• Aim of the task
The answer must be every line of the records below that contains the word "Htrue", copied out.

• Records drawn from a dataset
Lemma example_pairs_at : slots_at 100 3 example_pairs_mem example_pairs.
Proof.
  assert (example_pairs_mem = put (put ∅ 10 (GG_STR "abb")) 100 (concat (raw <$> example_pairs))) as He
    by done.
  split_and!; [done| |].
  - intros x Hx. rewrite He, put_lookup. unfold over.
    rewrite decide_True by (change (zlen (concat (raw <$> example_pairs))) with 63;
      unfold sizeof_GgKV in Hx; lia).
    apply rd_is_Some. change (zlen (concat (raw <$> example_pairs))) with 63.
    unfold sizeof_GgKV in Hx. lia.
  - intros i s Hi. pose proof (rd_Some _ _ _ Hi) as Hb. change (zlen example_pairs) with 3 in Hb.
    assert (i = 0 \/ i = 1 \/ i = 2) as [->|[->| ->]] by lia; vm_compute in Hi; injection Hi as <-;
      (split; [by vm_compute|]); (split_and!; [by vm_compute..|]); apply disj_outside; left + right; by vm_compute.
Qed.

Lemma canonicalize_exact_witness :
  exists m' r, gg_map_canonicalize_shallow (mkBuf 5 8) example_pairs_mem (mkMap 100 3) =
      Some (m', mkMap 100 (zlen r)) /\
    slots_at 100 3 m' r /\ key_sorted r /\ r ≡ₚ first_occs [] example_pairs /\
    array_frame 100 3 example_pairs_mem m' /\
    gg_map_is_canonical m' (mkMap 100 (zlen r)) = Some true.
Proof.
  apply (canonicalize_exact (mkBuf 5 8) 100 3 example_pairs_mem example_pairs).
  - unfold UINT16_MAX. simpl. lia.
  - apply example_pairs_at.
Defined.

(** The test for canonical maps is exact: it holds if and only if the keys
    are strictly increasing in the lexicographic order of their bytes, and
    canonicalizing such a map leaves every pair where it is. *)
Theorem is_canonical_exact (pruned : BufPtr) (a cap : Z) (m : mem) (l : list slot) :
  0 <= len pruned <= UINT16_MAX -> slots_at a cap m l ->
  exists b, gg_map_is_canonical m (mkMap a (zlen l)) = Some b /\
    (b = true <-> key_sorted l) /\
    (b = true -> exists m',
       gg_map_canonicalize_shallow pruned m (mkMap a (zlen l)) = Some (m', mkMap a (zlen l)) /\
       slots_at a cap m' l).
Proof.
  intros Hp Hs. destruct (is_canonical_spec m a l (slots_at_readable _ _ _ _ Hs)) as (b & Hb & Hiff).
  exists b. split; [done|]. split; [done|]. intros Htrue. apply Hiff in Htrue.
  destruct (canonicalize_refines a cap pruned Hp m l Hs) as (m' & He & Hs' & _).
  destruct (canonical_list_spec l) as [Hsort Hperm].
  rewrite (first_occs_nodup l) in Hperm by by apply key_sorted_nodup.
  rewrite (key_sorted_unique _ _ Hsort Htrue Hperm) in He, Hs'. eauto.
Qed.

Lemma is_canonical_exact_witness :
  exists b, gg_map_is_canonical example_pairs_mem (mkMap 100 3) = Some b /\
    (b = true <-> key_sorted example_pairs) /\
    (b = true -> exists m',
       gg_map_canonicalize_shallow (mkBuf 5 8) example_pairs_mem (mkMap 100 3) =
         Some (m', mkMap 100 3) /\
       slots_at 100 3 m' example_pairs).
Proof.
  apply (is_canonical_exact (mkBuf 5 8) 100 3 example_pairs_mem example_pairs).
  - unfold UINT16_MAX. simpl. lia.
  - apply example_pairs_at.
Defined.
(** A visit, then the rest if it succeeded. *)
Lemma answers_then m (x : vresult C) n1 n2 c (h : GgObjectVisitHandlers C) xs ys ok
    (k : Z -> vstate C -> vresult C) :
  answers m x n1 (outcome_of h xs true (m, c)) ->
  (forall c', answers m (k n1 (m, c')) n2 (outcome_of h ys ok (m, c'))) ->
  answers m ('(e, (n, st)) ← x;
             if negb (bool_decide (e = GG_ERR_OK)) then Some (e, (n, st)) else k n st) n2
    (outcome_of h (xs ++ ys) ok (m, c)).
Proof.
  intros Hx Hk e st' H. rewrite outcome_of_app in H. unfold outcome_of in Hx. unfold and_then in H.
  destruct (run h xs (m, c)) as [[e1 [m1 c1]]|] eqn:Hr; cbn [mbind option_bind] in H; [|discriminate H].
  unfold and_then in Hx. cbn [mbind option_bind] in Hx. case_bool_decide as He.
  - subst e1. destruct (Hx _ _ eq_refl) as (Hm & k' & -> & Hk'). simpl in Hm. subst m1.
    cbn [mbind option_bind]. rewrite bool_decide_true by done. cbn [negb].
    rewrite Hk' by done. by apply Hk.
  - simplify_eq. destruct (Hx _ _ eq_refl) as (Hm & k' & -> & Hk'). cbn [mbind option_bind].
    rewrite bool_decide_false by done. cbn [negb]. split; [done|]. by exists k'.
Qed.

(** A visit that exceeds a limit. *)
Lemma answers_stop m (x : vresult C) n1 n2 c (h : GgObjectVisitHandlers C) xs
    (k : Z -> vstate C -> vresult C) :
  answers m x n1 (outcome_of h xs false (m, c)) ->
  answers m ('(e, (n, st)) ← x;
             if negb (bool_decide (e = GG_ERR_OK)) then Some (e, (n, st)) else k n st) n2
    (outcome_of h xs false (m, c)).
Proof.
  intros Hx e st' H. destruct (Hx _ _ H) as (Hm & k' & -> & Hk'). cbn [mbind option_bind].
  assert (e <> GG_ERR_OK) as He.
  { intros ->. unfold outcome_of, and_then in H.
    destruct (run h xs (m, c)) as [[e1 s1]|]; [|discriminate H]. cbn [mbind option_bind] in H.
    case_bool_decide; simplify_eq. }
  rewrite bool_decide_false by done. cbn [negb]. split; [done|]. by exists k'.
Qed.

Lemma fits_0 n t : fits 0 n t = false.
Proof. unfold fits. pose proof (tree_depth_pos t). apply andb_false_iff. left. apply Z.leb_gt. lia. Qed.

Lemma visits_0 m n t a : visits m 0 n t a [] (fits 0 n t).
Proof. intros h c Hro. rewrite fits_0. apply answers_range. Qed.

(** *** Elements of a container

    Lists and maps are treated at once: [pre e i] are the calls before the
    element [e] at index [i]. *)
Section elements.
Context {E : Type} (sub : E -> otree) (pre : E -> Z -> list vevent) (addr : Z -> Z).
Context (m : mem) (endev : vevent).

Fixpoint elem_events (es : list E) (i : Z) : list vevent :=
  match es with
  | [] => []
  | e :: es => pre e i ++ events (sub e) (addr i) ++ elem_events es (i + 1)
  end.

Definition elems_depth (es : list E) : Z := foldr (fun e d => Z.max (tree_depth (sub e)) d) 0 es.
Definition elems_subs (es : list E) : Z := foldr (fun e n => tree_subobjects (sub e) + n) 0 es.

Definition elems_fit (d : nat) (n : Z) (es : list E) : bool :=
  (elems_depth es <=? Z.of_nat d) && (n + elems_subs es <=? GG_MAX_OBJECT_SUBOBJECTS).

(** The reading functions of the visitor agree with the elements. *)
Context (read : vstate C -> option (Z * Z)) (before : GgObjectVisitHandlers C -> Z -> Z -> step C).
Context (elem : Z -> Z -> Z) (fin : GgObjectVisitHandlers C -> step C) (base count : Z).
Context (Hread : forall c, read (m, c) = Some (count, base)).
Context (Helem : forall i, elem base i = addr i).
Context (Hfin : forall h, fin h = call h endev).

Definition elems_visit (d : nat) (n : Z) (es : list E) (i : Z) : Prop :=
  exists evs, evs `prefix_of` (elem_events es i ++ [endev]) /\
    (elems_fit d n es = true -> evs = elem_events es i ++ [endev]) /\
    forall h c, read_only h ->
      answers m
        (elems_rec read (before h) elem (fin h) (visit_rec h d) (length es) i n (m, c))
        (n + elems_subs es) (outcome_of h evs (elems_fit d n es) (m, c)).

Lemma elems_subs_nonneg es : 0 <= elems_subs es.
Proof.
  induction es as [|e es IH]; simpl; [lia|]. pose proof (tree_subobjects_nonneg (sub e)). lia.
Qed.

Lemma elems_visit_nil d n : 0 <= n <= GG_MAX_OBJECT_SUBOBJECTS -> elems_visit d n [] count.
Proof.
  intros Hn. exists [endev]. split; [done|]. split; [done|]. intros h c Hro.
  cbn [elems_rec length]. rewrite Hread. cbn [mbind option_bind].
  rewrite Z.eqb_refl. assert (elems_fit d n [] = true) as ->.
  { unfold elems_fit. simpl. apply andb_true_iff. rewrite !Z.leb_le. lia. }
  rewrite Hfin. simpl elems_subs. rewrite Z.add_0_r. by apply answers_leaf.
Qed.

Lemma elems_fit_cons d n e es :
  elems_fit d n (e :: es) = fits d n (sub e) && elems_fit d (n + tree_subobjects (sub e)) es.
Proof.
  unfold elems_fit, fits. simpl. pose proof (elems_subs_nonneg es).
  apply eq_true_iff_eq. rewrite !andb_true_iff, !Z.leb_le. lia.
Qed.
(* ===== verification/JsonEncode.v ===== *)
(** The JSON encoder ([src/json_encode.c]): a visit of the object whose
    handlers write to a writer, and the reader of an object's JSON text.

    The encoder is proved against the interface [AppendWriter] of writers; the
    text it writes is given by the recursive function [json_text]. *)

From S2P Require Import Prelude Memory Buffer Io Object Map Visit Vector.

(** ** Definitions *)

(** [snprintf] of a conversion that yields [text], into an array of [size]
    characters: the array's contents and the value returned. *)
Definition snprintf (size : Z) (text : bytes) : bytes * Z :=
  (ztake (size - 1) text ++ [0], zlen text).

(** The decimal digits of [n], before [acc]; a digit per unit of fuel. *)
Fixpoint digits_before (fuel : nat) (n : Z) (acc : bytes) : bytes :=
  match fuel with
  | O => acc
  | S fuel =>
      let acc := 48 + n mod 10 :: acc in
      if n <? 10 then acc else digits_before fuel (n / 10) acc
  end.

(** The conversions [%PRId64] and [%02X]. *)
Definition format_i64 (val : Z) : bytes :=
  if val <? 0 then 45 :: digits_before 20 (- val) [] else digits_before 20 val [].
Definition hex_digit (v : Z) : Z := if v <? 10 then 48 + v else 55 + v.
Definition format_02X (val : Z) : bytes := [hex_digit (val / 16); hex_digit (val mod 16)].

Section encode.
Context {C : Type} (writer : GgWriter (vstate C)).
(** The conversion [%#.17g] of the C library, of the bits of a double. *)
Context (format_f64 : Z -> bytes).

Definition json_encode_on_null : step C := fun ctx => gg_writer_call writer ctx (GG_STR "null").

Definition json_encode_on_bool (val : bool) : step C := fun ctx =>
  gg_writer_call writer ctx (if val then GG_STR "true" else GG_STR "false").

Definition json_encode_on_i64 (val : Z) : step C := fun ctx =>
  let '(encoded, ret_len) := snprintf 19 (format_i64 val) in
  _ ← gg_asserts (ret_len <=? 19);
  gg_writer_call writer ctx (ztake ret_len encoded).

(** The array has [DBL_DECIMAL_DIG + 9] characters. *)
Definition json_encode_on_f64 (val : Z) : step C := fun ctx =>
  let '(encoded, ret_len) := snprintf 26 (format_f64 val) in
  _ ← gg_asserts (ret_len <=? 26);
  gg_writer_call writer ctx (ztake ret_len encoded).

(** 34 is the double quote and 92 the backslash. *)
Definition json_write_buf_byte (byte : Z) : step C := fun ctx =>
  if byte =? 34 then gg_writer_call writer ctx [92; 34]
  else if byte =? 92 then gg_writer_call writer ctx [92; 92]
  else if byte <=? 0x1F then
    let '(encoded_byte, ret_len) := snprintf 7 (92 :: GG_STR "u00" ++ format_02X byte) in
    _ ← gg_asserts (ret_len <=? 7);
    gg_writer_call writer ctx (ztake ret_len encoded_byte)
  else gg_writer_call writer ctx [byte].

(** The loop of [json_encode_on_buf], over the [n] bytes from [p] on. *)
Fixpoint write_buf_loop (n : nat) (p : Z) : step C := fun ctx =>
  match n with
  | O => Some (GG_ERR_OK, ctx)
  | S n =>
      byte ← ctx.1 !! p;
      ctx <~ json_write_buf_byte byte ctx ;;
      write_buf_loop n (p + 1) ctx
  end.

Definition json_encode_on_buf (val : BufPtr) (obj : Z) : step C := fun ctx =>
  ctx <~ gg_writer_call writer ctx [34] ;;
  ctx <~ write_buf_loop (Z.to_nat (len val)) (data val) ctx ;;
  ctx <~ gg_writer_call writer ctx [34] ;;
  Some (GG_ERR_OK, ctx).

Definition json_encode_on_list (val : GgList) (obj : Z) : step C := fun ctx =>
  gg_writer_call writer ctx (GG_STR "[").
Definition json_encode_cont_list : step C := fun ctx => gg_writer_call writer ctx (GG_STR ",").
Definition json_encode_end_list : step C := fun ctx => gg_writer_call writer ctx (GG_STR "]").
(* ===== verification/JsonParse.v ===== *)
(** The JSON parser ([src/json_decode.c], first part): parser combinators.

    A [Parser] is a function pointer with its context; here, the inductive type
    of the combinators' contexts. Parsers read a buffer in memory, which they
    do not change. A call takes one unit of fuel per nested call and per
    iteration of a loop: [parser_terminates] gives a bound that is linear in the
    length of the buffer. *)

From S2P Require Import Prelude Memory Buffer.

(** ** Definitions *)

Inductive JsonType :=
  | JSON_TYPE_STR
  | JSON_TYPE_NUMBER
  | JSON_TYPE_OBJECT
  | JSON_TYPE_ARRAY
  | JSON_TYPE_TRUE
  | JSON_TYPE_FALSE
  | JSON_TYPE_NULL.

#[export] Instance JsonType_eq_dec : EqDecision JsonType.
Proof. solve_decision. Defined.

Record ParseResult := mkResult { json_type : JsonType; content : BufPtr; count : Z }.

Definition PARSE_RESULT_INIT : ParseResult := mkResult JSON_TYPE_NULL (mkBuf NULL 0) 0.

(** [FORWARD_JSON_VALUE] is the address of [PARSER_JSON_VALUE], which is
    declared before the parsers it is made of. *)
Inductive Parser :=
  | COMB_ONE_OF (parsers : list Parser)
  | COMB_SEQUENCE (parsers : list Parser)
  | COMB_ZERO_OR_MORE (parser : Parser)
  | COMB_MAYBE (parser : Parser)
  | COMB_NESTED (parser : Parser)
  | COMB_RESULT_VAL (type : JsonType) (parser : Parser)
  | COMB_INCREMENT_COUNT (parser : Parser)
  | PARSER_CHAR (c : Z)
  | PARSER_STR (str : bytes)
  | PARSER_CHAR_RANGE (range_start range_end : Z)
  | PARSER_JSON_STR_CODEPOINT
  | FORWARD_JSON_VALUE.

(** The value returned, [*buf] and [*output]; no output for a null pointer. *)
Abbreviation presult := (option (bool * BufPtr * option ParseResult)).
Abbreviation pcall := (Parser -> BufPtr -> option ParseResult -> presult).

(** [if (matches && (output != NULL))] and the update of [*output]. *)
Definition on_match (matches : bool) (f : ParseResult -> ParseResult) (output : option ParseResult)
    : option ParseResult :=
  if matches then option_map f output else output.

Section combinators.
Context (parser_call : pcall).

(** The loop stops at the null pointer that ends the array. *)
Fixpoint comb_one_of_fn (parsers : list Parser) (buf : BufPtr) (output : option ParseResult) : presult :=
  match parsers with
  | [] => Some (false, buf, output)
  | parser :: parsers =>
      '(ret, buf, output) ← parser_call parser buf output;
      if ret : bool then Some (true, buf, output) else comb_one_of_fn parsers buf output
  end.

(** The loop on [buf_copy]. *)
Fixpoint sequence_loop (parsers : list Parser) (buf_copy : BufPtr) (output : option ParseResult) : presult :=
  match parsers with
  | [] => Some (true, buf_copy, output)
  | parser :: parsers =>
      '(ret, buf_copy, output) ← parser_call parser buf_copy output;
      if negb ret then Some (false, buf_copy, output) else sequence_loop parsers buf_copy output
  end.

Definition comb_sequence_fn (parsers : list Parser) (buf : BufPtr) (output : option ParseResult) : presult :=
  '(ret, buf_copy, output) ← sequence_loop parsers buf output;
  Some (ret, if ret : bool then buf_copy else buf, output).

(** One iteration; the next one is the same call on what is left. *)
Definition comb_zero_or_more_fn (parser : Parser) (buf : BufPtr) (output : option ParseResult) : presult :=
  '(ret, buf, output) ← parser_call parser buf output;
  if ret : bool then parser_call (COMB_ZERO_OR_MORE parser) buf output else Some (true, buf, output).

Definition comb_maybe_fn (parser : Parser) (buf : BufPtr) (output : option ParseResult) : presult :=
  '(_, buf, output) ← parser_call parser buf output;
  Some (true, buf, output).

Definition comb_nested_fn (parser : Parser) (buf : BufPtr) (output : option ParseResult) : presult :=
  '(ret, buf, _) ← parser_call parser buf None;
  Some (ret, buf, output).

Definition comb_result_val_fn (type : JsonType) (parser : Parser) (buf : BufPtr)
    (output : option ParseResult) : presult :=
  '(matches, buf', output) ← parser_call parser buf output;
  let match_ := mkBuf (data buf) (uwrap 64 (data buf' - data buf)) in
  Some (matches, buf', on_match matches (fun out => mkResult type match_ (count out)) output).

Definition comb_increment_count_fn (parser : Parser) (buf : BufPtr) (output : option ParseResult) : presult :=
  '(matches, buf, output) ← parser_call parser buf output;
  Some (matches, buf,
    on_match matches (fun out => mkResult (json_type out) (content out) (uwrap 64 (count out + 1))) output).
End combinators.

Section leaves.
Context (m : mem).

Definition parser_char_fn (c : Z) (buf : BufPtr) : option (bool * BufPtr) :=
  if len buf <? 1 then Some (false, buf) else
  b ← m !! data buf;
  if negb (b =? c) then Some (false, buf) else
  Some (true, gg_buffer_substr_ptr buf 1 SIZE_MAX).

Definition parser_str_fn (str : bytes) (buf : BufPtr) : option (bool * BufPtr) :=
  if len buf <? zlen str then Some (false, buf) else
  bs ← loadz m (data buf) (zlen str);
  if negb (memcmp_eq str bs (zlen str)) then Some (false, buf) else
  Some (true, gg_buffer_substr_ptr buf (zlen str) SIZE_MAX).

Definition parser_char_range_fn (range_start range_end : Z) (buf : BufPtr) : option (bool * BufPtr) :=
  if len buf <? 1 then Some (false, buf) else
  b ← m !! data buf;
  let c := swrap 8 b in
  if (c <? range_start) || (range_end <? c) then Some (false, buf) else
  Some (true, gg_buffer_substr_ptr buf 1 SIZE_MAX).

(** The length of the character that starts with a byte, as [utf8_len]. *)
Definition utf8_len (b : Z) : option Z :=
  if Z.land b 0x80 =? 0 then Some 1
  else if Z.land b 0xE0 =? 0xC0 then Some 2
  else if Z.land b 0xF0 =? 0xE0 then Some 3
  else if Z.land b 0xF8 =? 0xF0 then Some 4
  else None.

(** The loop over the bytes from [p] on: whether they all are continuations. *)
Fixpoint continuation_loop (n : nat) (p : Z) : option bool :=
  match n with
  | O => Some true
  | S n =>
      b ← m !! p;
      if negb (Z.land b 0xC0 =? 0x80) then Some false else continuation_loop n (p + 1)
  end.
Lemma reader_map_cut {A B} (g : A -> B) f : reads_cut f -> reads_cut (reader_map g f).
Proof.
  unfold reader_map. intros Hf bs k y r H. destruct (f (bs ++ k)) as [[x r']|] eqn:E; [|done].
  cbn in H. injection H as <- ->. by rewrite (Hf _ _ _ _ E).
Qed.

Lemma reader_of_shorter {A} (x : A) f : Shrinks f -> Progress f -> reads_shorter (reader_of x f).
Proof.
  unfold reader_of. intros Hs Hp bs y r H. destruct (f bs) as [r'|] eqn:E; [|done].
  cbn in H. injection H as _ <-. split; [by apply Hs|by apply Hp].
Qed.

Lemma reader_of_cut {A} (x : A) f : Cuts f -> reads_cut (reader_of x f).
Proof.
  unfold reader_of. intros Hf bs k y r H. destruct (f (bs ++ k)) as [r'|] eqn:E; [|done].
  cbn in H. injection H as <- ->. by rewrite (Hf _ _ _ E).
Qed.

Lemma keyword_Some str bs r : keyword str bs = Some r <-> bs = str ++ r.
Proof.
  unfold keyword. split.
  - case_bool_decide as Hs; [|done]. intros [= <-]. by rewrite <- Hs at 1; rewrite ztake_zdrop.
  - intros ->. rewrite ztake_app_exact, bool_decide_true by done. by rewrite zdrop_app_exact.
Qed.
#[export] Instance keyword_shrinks str : Shrinks (keyword str).
Proof. intros bs r ->%keyword_Some. by exists str. Qed.
#[export] Instance keyword_cuts str : Cuts (keyword str).
Proof. intros bs k r H%keyword_Some. rewrite app_assoc in H. apply app_inv_tail in H as ->. by apply keyword_Some. Qed.
Lemma keyword_progress c str : Progress (keyword (c :: str)).
Proof. intros bs r ->%keyword_Some. simpl. rewrite length_app. lia. Qed.

Section value.
Context (value : reader jsyn) (value_shorter : reads_shorter value).

Lemma parse_member_shorter : reads_shorter (parse_member value).
Proof using value_shorter.
  unfold parse_member. intros bs kv r H. destruct (parse_string bs) as [[k r1]|] eqn:E1; [|done].
  cbn [mbind option_bind] in H. apply parse_string_shorter in E1 as [Hs1 Hl1].
  pose proof (skip_ws_suffix r1) as Hs2. destruct (expect 58 (skip_ws r1)) as [r2|] eqn:E2; [|done].
  cbn [mbind option_bind] in H. apply expect_Some in E2. rewrite E2 in Hs2.
  destruct (value r2) as [[s r3]|] eqn:E3; [|done]. cbn in H. injection H as _ <-.
  apply value_shorter in E3 as [Hs3 Hl3]. pose proof (suffix_len _ _ Hs2). simpl in *. split; [|lia].
  etrans; [exact Hs3|]. etrans; [|exact Hs1]. etrans; [|exact Hs2]. by exists [58].
Qed.

Lemma parse_member_cut : reads_cut value -> reads_cut (parse_member value).
Proof using value_shorter.
  unfold parse_member. intros Hcut bs k kv r H. destruct (parse_string (bs ++ k)) as [[key r1]|] eqn:E1; [|done].
  cbn [mbind option_bind] in H. destruct (expect 58 (skip_ws r1)) as [r2|] eqn:E2; [|done].
  cbn [mbind option_bind] in H. apply expect_Some in E2.
  destruct (value r2) as [[s r3]|] eqn:E3; [|done]. cbn in H. injection H as <- ->.
  destruct (value_shorter _ _ _ E3) as [(y & ->)%suffix_app_inv _]. rewrite <- app_assoc, app_assoc in E3.
  apply Hcut in E3. pose proof (skip_ws_suffix r1) as Hs. rewrite E2 in Hs.
  apply (suffix_app_inv (58 :: y ++ r)) in Hs as (z & ->).
  rewrite (parse_string_cut _ _ _ _ E1). cbn [mbind option_bind].
  rewrite (skip_ws_cut _ k (58 :: y ++ r)) by exact E2.
  rewrite (proj2 (expect_Some _ _ _) eq_refl). cbn [mbind option_bind]. by rewrite E3.
Qed.

Lemma parse_members_shorter : reads_shorter (parse_members value).
Proof using value_shorter.
  intros bs. apply parse_list_shorter; [apply parse_member_shorter|apply skip_ws_suffix].
Qed.

Lemma parse_elems_shorter : reads_shorter (parse_elems value).
Proof using value_shorter. intros bs. by apply parse_list_shorter. Qed.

• Solved exercise
  exists b. split; [done|]. split; [done|]. intros Htrue. apply Hiff in Htrue.
  rewrite (key_sorted_unique _ _ Hsort Htrue Hperm) in He, Hs'. eauto.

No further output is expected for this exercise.